In my opinion, most people should comfortably be running a few easy miles a couple times a week with no joint issues and minimal soreness before starting interval work.

As said by others, make sure you have a good pair or running sneakers, stretch well. Ice if necessary. Glucosamine chondroiton, fish oil, and green tea extract are all great for combatting inflammation as well as for general health. Not bad things to be taking if you’re not already. When you do move into intervals if you decide to wait as I suggested, make sure you are well-streched and warmed up.
[/quote]

Not a bad approach. But shorter sprints are less likely to cause problems than longer sprints. I wasn’t as much refering to the aerobic conditioning aspect. Speed work (like 400 repeats) can just be extremely taxing on joints, cartilage, and connective tissue. If someone is out of shape, it’s usually best that they strengthen these things first by building up to a few miles of lower intensity work at a clip a couple times a week. It’s akin to weight training. Ideally, you wouldn’t have a beginning lifter jump into 10x3. Some would be ok, but the safer route is to ease into it.

[quote]Todd S. wrote:
This is what I thought, till I tried running again. I can’t even do a mile, SLOW!. Heck I don’t know if I can do a half mile. I’ve been working with 40 meter sprints to try and get things used to moving again. I Sprint, then walk back, wait another 10-15 seconds and do another. I start to feel it by about 5-6 which is where I stop.

I’m hoping this combined with some slow, slow jogging will gradually get me in shape. Heck right now 5 minutes of slow jog and I feel like my lungs are on fire and my heart is gonna pop out of my chest…

Anyway good luck, I just wanted you to know your not alone.

jsbrook wrote:
400 meter sprints is some of the best Energy Systems Work a lifter can do. But it’s not something that most people can necessarily jump right into.

In my opinion, most people should comfortably be running a few easy miles a couple times a week with no joint issues and minimal soreness before starting interval work.

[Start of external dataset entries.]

Lemma submitTransactions_posts_and_dispatches_witness :
  ∃ lists,
    Forall2 (λ eid recs, StaticJs.collectTransactions two_rows eid = Normal recs)
      ["batch2"; "batch2"] lists
    ∧ (∀ (S : Type) responseCallback extraCallback,
         StaticJs.submitTransactions (S := S) responseCallback extraCallback
           "/pipeline" ["batch2"; "batch2"] false two_rows
         = Normal (mkRequest "/pipeline" "post" "json"
                     (mkPostData false (concat lists)),
                   StaticJs.done responseCallback extraCallback false))
    ∧ (∀ (S : Type) (responseCallback : ResponseEntry → bool → S → _)
         extraCallback response s,
         (∀ resp s', fst (responseCallback resp false s') = Normal ()) →
         StaticJs.done responseCallback extraCallback false response s
         = from_option (λ extra, extra response) (λ s', (Normal (), s'))
             extraCallback
             (foldl (λ s' resp, snd (responseCallback resp false s')) s
                (pipeline_responses response)))
    ∧ (∀ response log,
         StaticJs.done log_each (Some log_extra) false response log
         = (Normal (),
            log ++ ((λ resp, CallEach resp false)
                      <$> pipeline_responses response)
                ++ [CallExtra response]))
    ∧ (∀ response log,
         StaticJs.done log_each None false response log
         = (Normal (),
            log ++ ((λ resp, CallEach resp false)
                      <$> pipeline_responses response))).
Proof.
  apply (submitTransactions_posts_and_dispatches two_rows "/pipeline"
           ["batch2"; "batch2"] false).
  vm_compute. repeat constructor; by eexists.
Defined.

As said by others, make sure you have a good pair or running sneakers, stretch well. Ice if necessary. Glucosamine chondroiton, fish oil, and green tea extract are all great for combatting inflammation as well as for general health. Not bad things to be taking if you’re not already. When you do move into intervals if you decide to wait as I suggested, make sure you are well-streched and warmed up.

[/quote]

If you are adding running to incorporate some form of general cardio you might consider walking instead. There is no benefit to running over walking for aerobic conditioning and walking is very low impact. A brisk walk at 3.5 to 4 mph will usually increase your heart rate into the 65-75% MHR range.

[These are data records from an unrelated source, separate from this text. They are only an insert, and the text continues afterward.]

(** The lookups and the clone of a selection with something to copy. *)
Lemma setFragmentData_run (C : Collaborators) (w : World) (sel : Range)
    (sv ev : option (Node * Path)) (contents : list DOMNode) :
  let e := editor w in
  let encoded := encodeFragment C (Node_fragment C e sel) in
  selection e = Some sel →
  Editor_void e (AtPath (path (Range_edges sel).1)) = Some sv →
  Editor_void e (AtPath (path (Range_edges sel).2)) = Some ev →
  Range_isCollapsed sel && negb (bool_decide (is_Some sv)) = false →
  prepareClone C e sel sv ev encoded = Some contents →
  setFragmentData C w =
  Returned ()
    (with_trace
       (λ t, t ++ entries encoded (innerHTML C contents)
                    (getPlainText
                       (DElement "DIV" ∅ (createdDisplay C "DIV") contents)))
       (with_dataTransfer
          (λ dt, <["text/plain" :=
                     getPlainText
                       (DElement "DIV" ∅ (createdDisplay C "DIV") contents)]>
                   (<["text/html" := innerHTML C contents]>
                      (<["application/x-slate-fragment" := encoded]> dt)))
          w)).
Proof.
  intros e encoded Hsel Hsv Hev Hc Hp.
  unfold setFragmentData. run. fold e. rewrite Hsel.
  destruct (Range_edges sel) as [s f]. simpl in Hsv, Hev.
  rewrite Hsv, Hev. cbn. rewrite Hc. fold encoded. rewrite Hp.
  destruct w. unfold with_trace, with_dataTransfer, entries.
  cbn [editor state IS_FOCUSED IS_READ_ONLY domSelection activeElement
       dataTransfer arrays timeouts trace].
  by rewrite <- !app_assoc.
Qed.

Lemma emitted_transfer (w : World) (t : list Action)
    (f : gmap string JSString → gmap string JSString) :
  emitted w (with_trace (λ t0, t0 ++ t) (with_dataTransfer f w)) = t.
Proof. apply emitted_app. by destruct w. Qed.

Lemma something_to_copy (e : Editor) (sel : Range) (sv : option (Node * Path)) :
  selection e = Some sel →
  Editor_void e (AtPath (path (Range_edges sel).1)) = Some sv →
  ¬ nothingToCopy e →
  Range_isCollapsed sel && negb (bool_decide (is_Some sv)) = false.
Proof.
  intros Hsel Hsv Hn. apply not_true_is_false. intros [Hc Hv]%andb_true_iff.
  apply Hn. unfold nothingToCopy. rewrite Hsel. split; [done|].
  rewrite Hsv. destruct sv; [|done].
  rewrite bool_decide_eq_true_2 in Hv by eauto. done.
Qed.

(** A run that returns without an entry had nothing to copy. *)
Lemma setFragmentData_silent (C : Collaborators) (w w' : World) :
  setFragmentData C w = Returned () w' →
  emitted w w' = [] → nothingToCopy (editor w).
Proof.
  intros Hrun Hnone.
  destruct (selection (editor w)) as [sel|] eqn:Hsel;
    [|by unfold nothingToCopy; rewrite Hsel].
  destruct (Editor_void (editor w) (AtPath (path (Range_edges sel).1)))
    as [sv|] eqn:Hsv; cycle 1.
  { revert Hrun. unfold setFragmentData. run. rewrite Hsel.
    destruct (Range_edges sel). simpl in Hsv. by rewrite Hsv. }
  destruct (Editor_void (editor w) (AtPath (path (Range_edges sel).2)))
    as [ev|] eqn:Hev; cycle 1.
  { revert Hrun. unfold setFragmentData. run. rewrite Hsel.
    destruct (Range_edges sel). simpl in Hsv, Hev. by rewrite Hsv, Hev. }
  destruct (Range_isCollapsed sel && negb (bool_decide (is_Some sv)))
    eqn:Hc.
  { apply andb_true_iff in Hc as [Hc Hv]. unfold nothingToCopy.
    rewrite Hsel. split; [done|]. rewrite Hsv. destruct sv; [|done].
    by rewrite bool_decide_eq_true_2 in Hv by eauto. }
  destruct (prepareClone C (editor w) sel sv ev
              (encodeFragment C (Node_fragment C (editor w) sel)))
    as [contents|] eqn:Hp.
  - rewrite (setFragmentData_run C w sel sv ev contents Hsel Hsv Hev Hc Hp)
      in Hrun.
    injection Hrun as <-. by rewrite emitted_transfer in Hnone.
  - revert Hrun. unfold setFragmentData. run. rewrite Hsel.
    destruct (Range_edges sel). simpl in Hsv, Hev, Hc.
    rewrite Hsv, Hev. cbn. rewrite Hc, Hp. done.
Qed.

(** C3: the write path of the codec returns without having written
    anything exactly when there is no selection, or a collapsed one whose
    start is not inside a void node; for every other selection, its clone
    having a node to attach to, it writes the three entries (encoded
    fragment, markup, plain text). *)
Theorem setFragmentData_entries (C : Collaborators) (w : World) :
  let e := editor w in
  (nothingToCopy e → setFragmentData C w = Returned () w)
  ∧ (∀ w', setFragmentData C w = Returned () w' →
           emitted w w' = [] → nothingToCopy e)
  ∧ (∀ sel sv ev contents,
       let encoded := encodeFragment C (Node_fragment C e sel) in
       let html := innerHTML C contents in
       let plain :=
         getPlainText (DElement "DIV" ∅ (createdDisplay C "DIV") contents) in
       selection e = Some sel →
       Editor_void e (AtPath (path (Range_edges sel).1)) = Some sv →
       Editor_void e (AtPath (path (Range_edges sel).2)) = Some ev →
       ¬ nothingToCopy e →
       prepareClone C e sel sv ev encoded = Some contents →
       ∃ w', setFragmentData C w = Returned () w'
             ∧ emitted w w' = entries encoded html plain
             ∧ dataTransfer w' !! "application/x-slate-fragment" = Some encoded
             ∧ dataTransfer w' !! "text/html" = Some html
             ∧ dataTransfer w' !! "text/plain" = Some plain).
Proof.
  cbv zeta. split; [|split].
  - unfold nothingToCopy, setFragmentData. run.
    destruct (selection (editor w)) as [sel|]; [|done].
    intros [Hc Hv]. rewrite (Range_edges_collapsed _ Hc) in *.
    simpl in *. rewrite Hv. cbn. by rewrite Hc.
  - apply setFragmentData_silent.
  - intros sel sv ev contents Hsel Hsv Hev Hn Hp.
    pose proof (something_to_copy _ _ _ Hsel Hsv Hn) as Hc.
    eexists. split; [by apply (setFragmentData_run C w sel sv ev)|].
    split; [apply emitted_transfer|].
    destruct w; cbn. by simplify_map_eq.
Qed.
Lemma setFragmentData_entries_witness :
  let C := Sample.collaborators false in
  let caret := Sample.world (Some (Sample.caret [0; 0] 1)) None in
  let sel := mkRange (Sample.at_ [0; 0] 0) (Sample.at_ [0; 0] 2) in
  let w := Sample.world (Some sel) None in
  setFragmentData C caret = Returned () caret
  ∧ nothingToCopy (editor caret)
  ∧ ∃ w', setFragmentData C w = Returned () w'
          ∧ emitted w w' = entries (lit "ab") (lit "ab") (lit "ab")
          ∧ dataTransfer w' !! "application/x-slate-fragment" = Some (lit "ab")
          ∧ dataTransfer w' !! "text/html" = Some (lit "ab")
          ∧ dataTransfer w' !! "text/plain" = Some (lit "ab").
Proof.
  cbv zeta. split; [|split].
  - apply (proj1 (setFragmentData_entries _ _)). split; reflexivity.
  - apply (proj1 (proj2 (setFragmentData_entries (Sample.collaborators false)
                           (Sample.world (Some (Sample.caret [0; 0] 1)) None)))
             (Sample.world (Some (Sample.caret [0; 0] 1)) None));
      reflexivity.
  - apply (proj2 (proj2 (setFragmentData_entries (Sample.collaborators false)
                           (Sample.world (Some (mkRange (Sample.at_ [0; 0] 0)
                                                  (Sample.at_ [0; 0] 2)))
                              None)))
             (mkRange (Sample.at_ [0; 0] 0) (Sample.at_ [0; 0] 2))
             None None [DElement "SPAN"
                            (<["data-slate-fragment" := lit "ab"]>
                               {[ "style" := lit "white-space: pre;" ]})
                            "" [DText (lit "ab")]]).
    + reflexivity.
    + reflexivity.
    + reflexivity.
    + intros [H _]. discriminate H.
    + reflexivity.
Defined.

Regardless of the walk/jog/run choice, follow the “good pair of shoes” recommendations given. If you continue for any length of time you can easily tell when it is time to ditch the current pair. The joints, especially the knees, will express their opinion loudly.

Again, the Glucosamine/Chondroitrin supplement recommendation is spot on. I noticed deminished pain (from high impact jump rope) within a few days, however, I have heard it can take up to 3 months.

A fast walk doesn’t look all that cool, but at least you don’t have to wear those gay running shorts!

!vic

Cool, vroom!

Consider running on grass. Also consider running hill sprints rather than short track sprints.

The wise people who run faster than I do tell me that these are good ways to avoid injury and lay the groundwork for good conditioning and speed.

[quote]harris447 wrote:
Is someone chasing you? No? Then, stop running.

Nothing mkes a man look more undignified than running. Real men mosey. Maybe they amble. Occasionally, they stumble.

Never run when you can walk, never walk when you can sit, never sit when you can lay down.[/quote]

This post totaly reminds me of P.J. O’Rourke. Have you ever read his stuff?

Sometimes running is just plain fun, and it takes less time over distance than walking. I just took the dog for a test run this afternoon. It went not so good. My cardio is in the crapper and my rythm sucked. The dog was much more capable. I’m gonna have to work on some flexability too. Couldn’t hit a good stride if my life depended on it, but it’s a good place to start.